For patients with recurrent brain metastases, there is an urgent need for a more effective and less toxic treatment approach. Accumulating evidence has shown that spatially fractionated radiation therapy (SFRT) is able to provide a significantly higher therapeutic ratio with lower toxicity compared to conventional radiation using a uniform dose. The purpose of this study was to explore the potential low toxicity benefit of mini-beam radiotherapy (MBRT), a form of SFRT, for whole-brain re-irradiation in a healthy mouse model. Animals first received an initial 25 Gy of uniform whole-brain irradiation. Five weeks later, they were randomized into three groups to receive three different re-irradiation treatments as follows: (1) uniform irradiation at 25 Gy; (2) MBRT at a 25 Gy volume-averaged dose (106.1/8.8 Gy for peak/valley dose, 25 Gy-MBRT); and (3) MBRT at a 43 Gy volume-averaged dose (182.5/15.1 Gy for peak/valley dose, 43 Gy-MBRT). Animal survival and changes in body weight were monitored for signs of toxicity. Brains were harvested at 5 weeks after re-irradiation for histologic evaluation and immunostaining. The study showed that 25 Gy-MBRT resulted in significantly less body weight loss than 25 Gy uniform irradiation in whole-brain re-irradiation. Mice in the 25 Gy-MBRT group had a higher level of CD11b-stained microglia but also maintained more Ki67-stained proliferative progenitor cells in the brain compared to mice in the uniform irradiation group.
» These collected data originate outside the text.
(** One level of the bottom-up walk, given what the walk does below each
    subdirectory. *)
Lemma prune_level fuel top w :
  wf_tree (tree w) → wf_names (tree w) →
  (∀ d w0,
     wf_tree (tree w0) → tree w0 ⊆ tree w → cwd w0 = cwd w →
     tree w0 !! (Fs.key w top ++ [d]) = Some Dir →
     ∃ w1, Manual.os_walk_bottomup fuel (top /: d) prune_body w0
           = (Return (), w1)
           ∧ quiet w0 w1
           ∧ pruned (Fs.key w top ++ [d]) (tree w0) (tree w1)) →
  ∃ w', Manual.os_walk_bottomup (S fuel) top prune_body w = (Return (), w')
        ∧ quiet w w'
        ∧ pruned (Fs.key w top) (tree w) (tree w').
Proof.
  intros Hwf Hnames Hchild. rewrite os_walk_bottomup_S.
  set (kt := Fs.key w top) in *.
  destruct (Fs.scandir w top) as [es|] eqn:Hscan.
  2:{ exists w. split_and!; [done|apply quiet_refl|].
      split_and!; try done.
      intros k [Hp Hne] Hk. destruct Hne.
      by eapply (scandir_None w top). }
  apply scandir_Some in Hscan as [Hdir ->]. fold kt.
  set (ds := Manual.dir_names (Fs.children (tree w) kt)).
  assert (∀ d, d ∈ ds → tree w !! (kt ++ [d]) = Some Dir) as Hds.
  { intros d Hd. by apply dir_names_spec. }
  assert (Forall valid_name ds) as Hvalid.
  { apply Forall_forall. intros d Hd. eapply child_valid; [done|].
    by apply Hds. }
  destruct (pruned_under_loop fuel top w ds Hchild w)
    as (w1 & Hrun1 & Hq1 & Hsub1 & Hfiles1 & Hframe1 & Hwf1 & Hne1);
    [done|done|done|done|].
  fold kt in Hframe1, Hne1.
  destruct (emptied_loop top ds Hvalid w1 Hwf1)
    as (w2 & Hrun2 & Hq2 & Hsub2 & Hfiles2 & Hframe2 & Hwf2 & Hne2).
  assert (Fs.key w1 top = kt) as Hk1.
  { apply key_cwd. by destruct Hq1 as (? & _). }
  rewrite Hk1 in Hframe2, Hne2.
  exists w2. split_and!.
  { rewrite Hrun1. exact Hrun2. }
  { by apply (quiet_trans w w1). }
  split_and!; try done.
  - by etrans.
  - intros k st Hk. by apply Hfiles2, Hfiles1.
  - intros k Hk. rewrite Hframe2, Hframe1; [done| |].
    + intros d _ [Hp Hne]. apply Hk. split.
      * etrans; [|done]. by apply prefix_app_r.
      * intros ->. by apply (prefix_snoc_not kt d).
    + intros d _ ->. apply Hk. split; [by apply prefix_app_r|].
      intros Heq. apply (prefix_snoc_not kt d). by rewrite Heq.
  - intros k [[r ->] Hne] Hkdir.
    destruct r as [|d r]; [by rewrite app_nil_r in Hne|].
    assert (tree w !! (kt ++ [d]) = Some Dir) as Hd.
    { assert (tree w !! (kt ++ d :: r) = Some Dir) as Hk0.
      { eapply lookup_weaken; [|exact Hsub1].
        eapply lookup_weaken; [exact Hkdir|exact Hsub2]. }
      destruct (decide (r = [])) as [->|Hr]; [done|].
      pose proof (wf_ancestor _ _ _ (kt ++ [d]) Hwf Hk0) as Ha.
      unfold Fs.lookup_key in Ha.
      rewrite decide_False in Ha by by destruct kt.
      apply Ha.
      - exists r. by rewrite <-(assoc_L (++)).
      - intros Heq. apply (inj (app kt)) in Heq. congruence. }
    assert (d ∈ ds) as Hin by by apply dir_names_spec.
    destruct (decide (r = [])) as [->|Hr].
    { by apply Hne2. }
    assert (strictly_below (kt ++ [d]) (kt ++ d :: r)) as Hbelow.
    { split.
      - exists r. by rewrite <-(assoc_L (++)).
      - intros Heq. apply (inj (app kt)) in Heq. congruence. }
    assert (tree w1 !! (kt ++ d :: r) = Some Dir) as Hdir1
      by (eapply lookup_weaken; [exact Hkdir|exact Hsub2]).
    destruct (Hne1 d Hin _ Hbelow Hdir1) as (x & n & Hx).
    exists x, n. rewrite Hframe2; [done|].
    intros d' _ Heq%(f_equal length).
    rewrite !length_app in Heq. simpl in Heq.
    destruct r; [done|]. simpl in Heq. lia.
Qed.

Lemma prune_walk f :
  ∀ top w,
    wf_tree (tree w) → wf_names (tree w) →
    (∀ k n, tree w !! k = Some n → Fs.key w top `prefix_of` k →
            length k ≤ length (Fs.key w top) + f) →
    ∃ w', Manual.os_walk_bottomup (S f) top prune_body w = (Return (), w')
          ∧ quiet w w'
          ∧ pruned (Fs.key w top) (tree w) (tree w').
Proof.
  induction f as [|f IH]; intros top w Hwf Hnames Hbound;
    apply prune_level; try done; intros d w0 Hwf0 Hsub0 Hc0 Hd0.
  - pose proof (lookup_weaken _ _ _ _ Hd0 Hsub0) as Hd.
    specialize (Hbound _ _ Hd (prefix_app_r _ _ _ (reflexivity _))).
    rewrite length_app in Hbound. simpl in Hbound. lia.
  - pose proof (lookup_weaken _ _ _ _ Hd0 Hsub0) as Hd.
    pose proof (child_valid _ _ _ _ Hnames Hd) as Hv.
    assert (Fs.key w0 (top /: d) = Fs.key w top ++ [d]) as Hkey.
    { rewrite (key_cwd w w0) by done. by apply key_truediv_valid. }
    rewrite <-Hkey. apply IH.
    + done.
    + by eapply wf_names_weaken.
    + intros k n Hk Hp. rewrite Hkey in *.
      rewrite length_app. simpl.
      assert (Fs.key w top `prefix_of` k) as Hp'.
      { etrans; [|done]. by apply prefix_app_r. }
      pose proof (lookup_weaken _ _ _ _ Hk Hsub0) as Hk'.
      specialize (Hbound _ _ Hk' Hp'). lia.
Qed.
(** A tree without empty directories is left as it is. *)
Lemma pruned_fixpoint kt t t' :
  wf_tree t → no_empty_below kt t → pruned kt t t' → t' = t.
Proof.
  intros Hwf Hfull (Hsub & Hfiles & Hframe & Hwf' & _).
  assert (∀ m k n, S (size t) - length k ≤ m → strictly_below kt k →
                   t !! k = Some n → t' !! k = Some n) as Hkept.
  { induction m as [|m IH]; intros k n Hm Hk Hin.
    { pose proof (wf_key_length _ _ _ Hwf Hin). lia. }
    destruct n as [st|]; [by apply Hfiles|].
    destruct (Hfull k Hk Hin) as (x & n' & Hx).
    assert (strictly_below kt (k ++ [x])) as Hk'.
    { destruct Hk as [Hp Hne]. split; [by apply prefix_app_r|].
      intros Heq. rewrite <-Heq in Hp.
      by apply (prefix_snoc_not k x). }
    assert (t' !! (k ++ [x]) = Some n') as Hx'.
    { apply IH; [|done|done]. rewrite length_app. simpl. lia. }
    destruct (Hwf' _ _ Hx') as [_ Hp]. rewrite removelast_last in Hp.
    unfold Fs.lookup_key in Hp. rewrite decide_False in Hp; [done|].
    intros ->. destruct Hk as [Hp' Hne]. apply Hne.
    by apply prefix_nil_inv in Hp'. }
  apply map_eq. intros k.
  destruct (decide (strictly_below kt k)) as [Hk|Hk]; [|by apply Hframe].
  destruct (t !! k) as [n|] eqn:Hin.
  - by apply (Hkept (S (size t))); [lia|..].
  - by eapply lookup_weaken_None.
Qed.

Lemma remove_empty_dirs_run directory w :
  wf_tree (tree w) → wf_names (tree w) →
  ∃ w', Manual._remove_empty_dirs directory w = (Return (), w')
        ∧ quiet w w'
        ∧ pruned (Fs.key w directory) (tree w) (tree w').
Proof.
  intros Hwf Hnames.
  unfold Manual._remove_empty_dirs, Manual.depth_bound.
  unfold bind at 1, mbind at 1, prog_bind at 1, reads at 1.
  apply prune_walk; [done|done|].
  intros k n Hk _. pose proof (wf_key_length _ _ _ Hwf Hk). lia.
Qed.
End pruning.

(** X7. [_remove_empty_dirs] always returns, and it never takes a regular
    file away: every file of the tree is where it was. Entries are only
    removed, only strictly below the directory it was given, which itself
    stays, and each of them is a directory below which no file lay. Nothing
    but the reports of the removals is written, and every entry still lies
    in a directory. *)
Theorem remove_empty_dirs_spares_files (w : world) (directory : Path) :
  wf_tree (tree w) → wf_names (tree w) →
  ∃ w',
    Manual._remove_empty_dirs directory w = (Return (), w')
    ∧ cwd w' = cwd w ∧ stdin w' = stdin w
    ∧ tree w' ⊆ tree w
    ∧ (∀ k st, tree w !! k = Some (File st) → tree w' !! k = Some (File st))
    ∧ (∀ k, ¬ strictly_below (Fs.key w directory) k →
            tree w' !! k = tree w !! k)
    ∧ (∀ k n, tree w !! k = Some n → tree w' !! k = None →
              n = Dir
              ∧ ∀ k' st, tree w !! k' = Some (File st) → ¬ k `prefix_of` k')
    ∧ Forall is_removal (logged_since w w')
    ∧ wf_tree (tree w').
Proof.
  intros Hwf Hnames.
  destruct (remove_empty_dirs_run directory w Hwf Hnames)
    as (w' & Hrun & (Hc & Hs & l & Hl & Hrem)
        & Hsub & Hfiles & Hframe & Hwf' & _).
  exists w'. split_and!; try done.
  - intros k n Hk Hgone. split.
    + destruct n as [st|]; [|done].
      rewrite (Hfiles _ _ Hk) in Hgone. done.
    + intros k' st Hk' Hp.
      pose proof (Hfiles _ _ Hk') as Hkept.
      destruct (decide (k = k')) as [->|Hne]; [congruence|].
      pose proof (wf_ancestor _ _ _ _ Hwf' Hkept Hp Hne) as Ha.
      unfold Fs.lookup_key in Ha.
      destruct (Hwf _ _ Hk) as [Hnil _].
      rewrite decide_False in Ha by done. congruence.
  - by rewrite (logged_since_app _ _ _ Hl).
Qed.

Lemma remove_empty_dirs_spares_files_witness :
  ∃ w',
    Manual._remove_empty_dirs (PurePath.of_string "/d") hollow
    = (Return (), w')
    ∧ tree w' !! ["d"; "c"; "f.txt"] = Some (File (mkStat 9 12 None 2020)).
Proof.
  destruct (remove_empty_dirs_spares_files hollow (PurePath.of_string "/d"))
    as (w' & Hrun & _ & _ & _ & Hfiles & _).
  - compute_done.
  - compute_done.
  - exists w'. split; [exact Hrun|]. apply Hfiles. reflexivity.
Defined.

(** X8. [_remove_empty_dirs] leaves no empty directory below the directory
    it was given: a directory that is still there afterwards holds an
    entry, so that a chain of directories that held nothing but each other
    is removed as a whole. A second run finds nothing to remove and leaves
    the tree as the first run left it. *)
Theorem remove_empty_dirs_leaves_none (w : world) (directory : Path) :
  wf_tree (tree w) → wf_names (tree w) →
  ∃ w' w'',
    Manual._remove_empty_dirs directory w = (Return (), w')
    ∧ (∀ k, strictly_below (Fs.key w directory) k →
            tree w' !! k = Some Dir → Fs.children (tree w') k ≠ [])
    ∧ Manual._remove_empty_dirs directory w' = (Return (), w'')
    ∧ tree w'' = tree w'.
Proof.
  intros Hwf Hnames.
  destruct (remove_empty_dirs_run directory w Hwf Hnames)
    as (w' & Hrun & (Hc & _) & Hsub & _ & _ & Hwf' & Hfull).
  pose proof (wf_names_weaken _ _ Hsub Hnames) as Hnames'.
  destruct (remove_empty_dirs_run directory w' Hwf' Hnames')
    as (w'' & Hrun' & _ & Hpruned).
  rewrite (key_cwd w w') in Hpruned by done.
  exists w', w''. split_and!; [exact Hrun| |exact Hrun'|].
  - intros k Hk Hdir Hnone.
    destruct (Hfull k Hk Hdir) as (x & n & Hx).
    apply children_elem in Hx. rewrite Hnone in Hx.
    by apply elem_of_nil in Hx.
  - by eapply pruned_fixpoint.
Qed.

Lemma remove_empty_dirs_leaves_none_witness :
  ∃ w' w'',
    Manual._remove_empty_dirs (PurePath.of_string "/d") hollow
    = (Return (), w')
    ∧ Manual._remove_empty_dirs (PurePath.of_string "/d") w'
      = (Return (), w'')
    ∧ tree w'' = tree w'.
Proof.
  destruct (remove_empty_dirs_leaves_none hollow (PurePath.of_string "/d"))
    as (w' & w'' & Hrun & _ & Hrun' & Heq).
  - compute_done.
  - compute_done.
  - exists w', w''. split_and!; [exact Hrun|exact Hrun'|exact Heq].
Defined.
However, the high-dose 43 Gy-MBRT group showed severe radiation toxicity compared to the low-dose 25 Gy-MBRT and uniform irradiation groups, indicating dose-dependent toxicity. Our study demonstrates that MBRT at an appropriate dose level has the potential to provide less toxic whole-brain re-irradiation. Future studies investigating the use of MBRT for brain metastases are warranted.